# WHAT YOU WILL DO:
For the data below, restate word for word only the lines from the line containing "Definition is_html (fp" through the line containing "Definition page_number_line (line", both ends included.

*** Opening DATA RECORDS ***

Record outcome := Outcome {
  ctx_out : BookfixContext;
  pagination_log : list str;      (* the entries appended to [pagination_log] *)
  debug_file : option str         (* what is written to pagination_debug.txt *)
}.

Definition is_html (fp : str) : bool :=
  endswith (lower fp) (py ".xhtml") || endswith (lower fp) (py ".html").

Definition is_txt (fp : str) : bool := endswith (lower fp) (py ".txt").

Definition page_number_line (line : str) : bool := isdigit (strip line).

Definition nonblank (line : str) : bool :=
  bool_decide (strip line ≠ []).

(** The body of the [try] block: the new text and the log. *)
Definition remove_body (soup : soup_pass) (fp : option str) (t : str)
    : str * list str :=
  match fp with
  | Some (c :: fp') =>
      let fp := c :: fp' in
      if is_html fp then
        match soup t with
        | inl (serialised, removed) =>
            (join nl (filter (λ l, nonblank l = true) (splitlines serialised)), removed)
        | inr removed => (t, removed)
        end
      else if is_txt fp then
        let lines := splitlines t in
        (join nl (filter (λ l, page_number_line l = false) lines),
         (λ l, py "Removed: " ++ l) <$>
           filter (λ l, page_number_line l = true) lines)
      else (t, [])
  | _ => (t, [])
  end.

(** [remove_pagination(ctx)].  [bs4] is [None] when the import of
    BeautifulSoup failed; an HTML input is then returned at once,
    before the debug file and the processing log are written. *)
Definition remove_pagination (bs4 : option soup_pass) (ctx : BookfixContext)
    : outcome :=
  let original_text := text ctx in
  let html := match filepath ctx with
              | Some (c :: fp') => is_html (c :: fp')
              | _ => false
              end in
  match html, bs4 with
  | true, None => Outcome ctx [] None
  | _, _ =>
      let soup := default (λ _, inr []) bs4 in
      let '(t, removed) := remove_body soup (filepath ctx) original_text in
      let ctx := set_text t ctx in
      Outcome
        (log_change (py "remove_pagination")
           (py "Removed " ++ str_of_nat (length removed)
              ++ py " pagination elements")
           (Some (length original_text)) (Some (length t)) ctx)
        removed
        (Some (join nl removed))
  end.

(** The document of the pagination example: ['1\nChapter One\n2\n']. *)
Definition chapter_doc : str :=
  py "1" ++ nl ++ py "Chapter One" ++ nl ++ py "2" ++ nl.

Definition ctx_of_file (fp : string) (t : str) : BookfixContext :=
  Ctx t (Some (py fp)) [] [] ∅ ∅ ∅ ∅ None [].

End Pagination.

(** ** Numbered line editing ([processors/numbered.py]) *)

Module Numbered.

(** [re.compile(r'\d{3,}')] *)
Definition number_pattern : Re.regex := Re.Rep Char.is_digit 3 None.

Abbreviation numbered_line := (nat * str * list (nat * nat))%type.

Record processor := Processor {
  numbered_lines : list numbered_line;
  current_numbered_idx : nat;
  numbered_edits : gmap nat str
}.

(** [NumberedLineProcessor()] *)
Definition new : processor := Processor [] 0 ∅.

(** The loop of [find_numbered_lines] over [enumerate(lines)]. *)
Fixpoint find_loop (idx : nat) (lines : list str) : list numbered_line :=
  match lines with
  | [] => []
  | line :: rest =>
      let spans := Re.span <$> Re.finditer number_pattern line in
      match spans with
      | [] => find_loop (S idx) rest
      | _ => (idx, line, spans) :: find_loop (S idx) rest
      end
  end.

Definition find_numbered_lines (t : str) : list numbered_line :=
  find_loop 0 (splitlines t).

(** [start_numbered_line_edit(ctx)]: the processor and whether editing starts. *)
Definition start_numbered_line_edit (ctx : BookfixContext) : processor * bool :=
  let found := find_numbered_lines (text ctx) in
  (Processor found 0 ∅, bool_decide (found ≠ [])).

(** [_finish_editing()] returns [False]. *)
Definition finish_editing (p : processor) : processor * bool := (p, false).

Definition go_next (p : processor) : processor * bool :=
  if decide (current_numbered_idx p < length (numbered_lines p) - 1) then
    (Processor (numbered_lines p) (S (current_numbered_idx p)) (numbered_edits p),
     true)
  else finish_editing p.

Definition save_and_next (edited_text : str) (p : processor) : processor * bool :=
  let p :=
    match numbered_lines p !! current_numbered_idx p with
    | Some (lineno, original_line, _) =>
        if decide (strip edited_text ≠ strip original_line) then
          Processor (numbered_lines p) (current_numbered_idx p)
            (<[lineno := strip edited_text]> (numbered_edits p))
        else p
    | None => p
    end in
  go_next p.

Definition go_previous (p : processor) : processor * bool :=
  match current_numbered_idx p with
  | S n => (Processor (numbered_lines p) n (numbered_edits p), true)
  | 0 => (p, true)
  end.

(** The loop of [apply_edits]: [lines[lineno] = replacement] for every
    item whose line number is in range. *)
Definition edit_lines (edits : list (nat * str)) (lines : list str) : list str :=
  foldl (λ ls e, <[e.1 := e.2]> ls) lines edits.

*** Closing DATA RECORDS ***

# EXPECTED ANSWER:
Definition is_html (fp : str) : bool :=
  endswith (lower fp) (py ".xhtml") || endswith (lower fp) (py ".html").

Definition is_txt (fp : str) : bool := endswith (lower fp) (py ".txt").

Definition page_number_line (line : str) : bool := isdigit (strip line).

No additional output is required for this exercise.